(DATA IN THIS EXERCISE begins)

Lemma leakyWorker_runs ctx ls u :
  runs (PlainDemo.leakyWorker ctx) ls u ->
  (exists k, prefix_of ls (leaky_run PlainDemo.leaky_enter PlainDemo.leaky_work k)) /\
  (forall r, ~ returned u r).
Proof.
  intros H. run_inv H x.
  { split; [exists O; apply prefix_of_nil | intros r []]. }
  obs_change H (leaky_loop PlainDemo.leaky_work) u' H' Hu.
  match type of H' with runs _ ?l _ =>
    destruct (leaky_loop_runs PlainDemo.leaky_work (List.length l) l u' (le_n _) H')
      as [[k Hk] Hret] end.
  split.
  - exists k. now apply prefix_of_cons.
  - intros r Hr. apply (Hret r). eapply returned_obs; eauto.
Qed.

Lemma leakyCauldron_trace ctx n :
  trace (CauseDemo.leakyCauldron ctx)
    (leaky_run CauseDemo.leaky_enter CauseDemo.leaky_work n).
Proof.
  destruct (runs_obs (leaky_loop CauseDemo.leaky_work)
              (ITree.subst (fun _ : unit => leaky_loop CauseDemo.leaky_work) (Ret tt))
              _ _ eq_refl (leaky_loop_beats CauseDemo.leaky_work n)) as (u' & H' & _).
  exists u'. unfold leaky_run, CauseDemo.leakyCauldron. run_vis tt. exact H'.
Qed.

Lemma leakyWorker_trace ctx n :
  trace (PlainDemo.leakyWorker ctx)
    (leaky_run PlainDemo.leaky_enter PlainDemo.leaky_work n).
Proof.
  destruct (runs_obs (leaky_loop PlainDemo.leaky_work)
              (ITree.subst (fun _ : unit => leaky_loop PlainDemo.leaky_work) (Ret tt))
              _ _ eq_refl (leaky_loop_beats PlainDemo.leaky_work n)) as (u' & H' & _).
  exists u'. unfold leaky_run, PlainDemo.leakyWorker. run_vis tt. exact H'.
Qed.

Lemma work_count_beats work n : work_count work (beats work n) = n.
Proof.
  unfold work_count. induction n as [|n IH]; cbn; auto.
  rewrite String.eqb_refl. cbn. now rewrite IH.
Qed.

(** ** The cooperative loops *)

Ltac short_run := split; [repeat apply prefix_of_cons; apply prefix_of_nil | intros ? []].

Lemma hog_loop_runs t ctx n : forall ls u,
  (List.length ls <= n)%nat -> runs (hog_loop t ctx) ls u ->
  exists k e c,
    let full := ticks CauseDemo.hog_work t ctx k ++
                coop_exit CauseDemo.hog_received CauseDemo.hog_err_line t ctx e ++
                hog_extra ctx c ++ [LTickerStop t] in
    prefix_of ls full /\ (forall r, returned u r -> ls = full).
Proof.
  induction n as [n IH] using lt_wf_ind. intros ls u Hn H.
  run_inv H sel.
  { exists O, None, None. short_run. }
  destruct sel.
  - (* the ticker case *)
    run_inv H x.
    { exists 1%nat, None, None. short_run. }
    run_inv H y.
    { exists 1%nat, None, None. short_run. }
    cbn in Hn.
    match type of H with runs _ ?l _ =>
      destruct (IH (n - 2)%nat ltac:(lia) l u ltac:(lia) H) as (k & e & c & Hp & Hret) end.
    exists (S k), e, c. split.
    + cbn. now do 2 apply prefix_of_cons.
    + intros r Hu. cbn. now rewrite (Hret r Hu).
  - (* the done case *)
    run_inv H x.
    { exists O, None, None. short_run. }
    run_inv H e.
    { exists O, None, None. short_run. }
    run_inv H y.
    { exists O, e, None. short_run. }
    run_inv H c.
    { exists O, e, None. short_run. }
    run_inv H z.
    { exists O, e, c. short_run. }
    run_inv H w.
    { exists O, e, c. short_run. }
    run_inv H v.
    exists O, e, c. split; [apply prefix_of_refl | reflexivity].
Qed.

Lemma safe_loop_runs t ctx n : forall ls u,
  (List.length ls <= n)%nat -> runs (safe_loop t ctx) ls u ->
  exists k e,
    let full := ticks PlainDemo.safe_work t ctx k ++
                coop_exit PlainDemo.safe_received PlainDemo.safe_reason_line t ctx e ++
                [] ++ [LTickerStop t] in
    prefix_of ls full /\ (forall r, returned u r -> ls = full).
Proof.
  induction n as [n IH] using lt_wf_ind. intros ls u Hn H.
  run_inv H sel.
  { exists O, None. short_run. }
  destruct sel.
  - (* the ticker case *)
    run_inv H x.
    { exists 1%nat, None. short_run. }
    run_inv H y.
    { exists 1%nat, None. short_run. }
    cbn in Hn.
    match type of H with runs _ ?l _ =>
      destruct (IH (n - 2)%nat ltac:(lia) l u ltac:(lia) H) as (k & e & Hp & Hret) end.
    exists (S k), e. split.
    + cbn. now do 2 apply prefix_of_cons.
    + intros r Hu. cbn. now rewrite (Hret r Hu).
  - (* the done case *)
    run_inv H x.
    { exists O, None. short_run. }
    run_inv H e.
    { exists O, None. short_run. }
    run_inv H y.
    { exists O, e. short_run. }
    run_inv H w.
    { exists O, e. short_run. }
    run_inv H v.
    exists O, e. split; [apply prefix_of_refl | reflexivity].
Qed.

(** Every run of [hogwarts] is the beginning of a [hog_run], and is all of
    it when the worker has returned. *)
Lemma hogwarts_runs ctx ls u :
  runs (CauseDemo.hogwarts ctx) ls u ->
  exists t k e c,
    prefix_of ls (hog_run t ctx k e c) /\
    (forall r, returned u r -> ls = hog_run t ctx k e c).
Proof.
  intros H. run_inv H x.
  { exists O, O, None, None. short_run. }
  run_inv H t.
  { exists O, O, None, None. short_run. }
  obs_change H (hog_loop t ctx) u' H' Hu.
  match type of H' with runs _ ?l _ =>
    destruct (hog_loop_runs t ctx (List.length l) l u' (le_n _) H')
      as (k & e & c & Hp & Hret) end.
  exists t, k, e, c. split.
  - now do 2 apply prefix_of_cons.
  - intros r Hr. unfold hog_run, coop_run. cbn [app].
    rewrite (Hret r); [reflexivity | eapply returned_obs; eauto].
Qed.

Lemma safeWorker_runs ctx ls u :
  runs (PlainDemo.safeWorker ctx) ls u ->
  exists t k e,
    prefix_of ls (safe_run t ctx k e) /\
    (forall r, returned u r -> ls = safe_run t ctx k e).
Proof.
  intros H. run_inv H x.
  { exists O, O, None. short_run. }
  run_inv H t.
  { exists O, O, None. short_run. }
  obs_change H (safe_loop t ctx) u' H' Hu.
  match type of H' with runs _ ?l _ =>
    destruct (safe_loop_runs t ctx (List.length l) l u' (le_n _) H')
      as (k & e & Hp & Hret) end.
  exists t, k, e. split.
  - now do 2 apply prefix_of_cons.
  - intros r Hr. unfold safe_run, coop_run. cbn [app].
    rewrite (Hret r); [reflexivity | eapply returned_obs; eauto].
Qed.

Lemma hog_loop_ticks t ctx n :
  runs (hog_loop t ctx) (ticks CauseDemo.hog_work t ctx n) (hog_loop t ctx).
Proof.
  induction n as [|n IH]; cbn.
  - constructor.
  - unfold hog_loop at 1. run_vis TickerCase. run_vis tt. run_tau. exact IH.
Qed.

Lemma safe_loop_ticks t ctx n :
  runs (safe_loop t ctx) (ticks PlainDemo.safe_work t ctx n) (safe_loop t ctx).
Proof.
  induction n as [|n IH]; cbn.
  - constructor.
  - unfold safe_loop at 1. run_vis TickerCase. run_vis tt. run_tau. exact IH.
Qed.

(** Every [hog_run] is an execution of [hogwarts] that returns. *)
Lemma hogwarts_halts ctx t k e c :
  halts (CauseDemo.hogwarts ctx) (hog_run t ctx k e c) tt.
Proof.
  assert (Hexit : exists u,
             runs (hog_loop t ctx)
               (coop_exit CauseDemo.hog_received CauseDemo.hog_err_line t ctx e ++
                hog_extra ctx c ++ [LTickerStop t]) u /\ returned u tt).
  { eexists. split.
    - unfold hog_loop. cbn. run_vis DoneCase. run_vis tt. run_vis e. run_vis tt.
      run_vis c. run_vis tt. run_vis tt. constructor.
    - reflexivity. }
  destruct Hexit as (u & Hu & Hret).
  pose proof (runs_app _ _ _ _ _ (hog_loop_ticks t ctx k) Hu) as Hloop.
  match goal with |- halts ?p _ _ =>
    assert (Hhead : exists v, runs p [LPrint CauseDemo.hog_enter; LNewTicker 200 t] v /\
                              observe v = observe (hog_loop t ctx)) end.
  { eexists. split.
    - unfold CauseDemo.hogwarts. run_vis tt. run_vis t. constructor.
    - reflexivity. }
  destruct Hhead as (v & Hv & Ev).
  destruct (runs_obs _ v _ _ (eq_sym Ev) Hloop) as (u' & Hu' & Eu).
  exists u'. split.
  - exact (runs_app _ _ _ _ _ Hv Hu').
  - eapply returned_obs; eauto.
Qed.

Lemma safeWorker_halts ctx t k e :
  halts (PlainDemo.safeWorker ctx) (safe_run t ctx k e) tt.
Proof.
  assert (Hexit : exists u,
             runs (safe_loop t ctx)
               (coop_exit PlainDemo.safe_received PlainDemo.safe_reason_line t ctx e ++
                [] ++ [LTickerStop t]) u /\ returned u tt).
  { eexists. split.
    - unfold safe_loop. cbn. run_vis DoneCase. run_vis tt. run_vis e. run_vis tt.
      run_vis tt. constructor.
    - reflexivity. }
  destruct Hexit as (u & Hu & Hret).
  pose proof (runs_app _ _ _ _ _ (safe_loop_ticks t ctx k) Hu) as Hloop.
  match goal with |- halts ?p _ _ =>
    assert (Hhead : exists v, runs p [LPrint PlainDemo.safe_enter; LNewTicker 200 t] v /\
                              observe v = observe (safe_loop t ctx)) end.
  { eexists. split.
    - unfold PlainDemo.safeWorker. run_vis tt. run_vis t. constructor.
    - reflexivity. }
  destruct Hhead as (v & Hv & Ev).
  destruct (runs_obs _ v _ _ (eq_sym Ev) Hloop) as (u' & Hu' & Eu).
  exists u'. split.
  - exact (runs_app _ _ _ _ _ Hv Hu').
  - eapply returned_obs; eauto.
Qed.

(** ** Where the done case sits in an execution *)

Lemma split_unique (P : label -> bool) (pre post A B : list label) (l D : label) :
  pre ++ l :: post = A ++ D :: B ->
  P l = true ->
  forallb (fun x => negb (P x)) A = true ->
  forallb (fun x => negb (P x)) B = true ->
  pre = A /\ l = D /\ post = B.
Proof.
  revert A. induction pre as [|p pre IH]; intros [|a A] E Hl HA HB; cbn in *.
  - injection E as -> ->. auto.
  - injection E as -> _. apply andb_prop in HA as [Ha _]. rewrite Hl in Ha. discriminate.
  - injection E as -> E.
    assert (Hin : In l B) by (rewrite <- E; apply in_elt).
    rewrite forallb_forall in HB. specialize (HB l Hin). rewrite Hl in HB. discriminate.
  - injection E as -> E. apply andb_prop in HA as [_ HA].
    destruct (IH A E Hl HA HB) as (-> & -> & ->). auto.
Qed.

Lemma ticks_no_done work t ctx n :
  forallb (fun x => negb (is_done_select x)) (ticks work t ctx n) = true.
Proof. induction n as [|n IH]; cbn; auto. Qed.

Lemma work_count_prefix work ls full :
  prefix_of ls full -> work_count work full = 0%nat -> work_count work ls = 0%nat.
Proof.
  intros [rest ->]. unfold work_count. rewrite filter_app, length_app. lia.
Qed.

(DATA IN THIS EXERCISE ends)

In restating the data, begin at its first line, reproduce each line word for word, and conclude with the line that contains "- exists k. now apply prefix_of_cons.".

Lemma leakyWorker_runs ctx ls u :
  runs (PlainDemo.leakyWorker ctx) ls u ->
  (exists k, prefix_of ls (leaky_run PlainDemo.leaky_enter PlainDemo.leaky_work k)) /\
  (forall r, ~ returned u r).
Proof.
  intros H. run_inv H x.
  { split; [exists O; apply prefix_of_nil | intros r []]. }
  obs_change H (leaky_loop PlainDemo.leaky_work) u' H' Hu.
  match type of H' with runs _ ?l _ =>
    destruct (leaky_loop_runs PlainDemo.leaky_work (List.length l) l u' (le_n _) H')
      as [[k Hk] Hret] end.
  split.
  - exists k. now apply prefix_of_cons.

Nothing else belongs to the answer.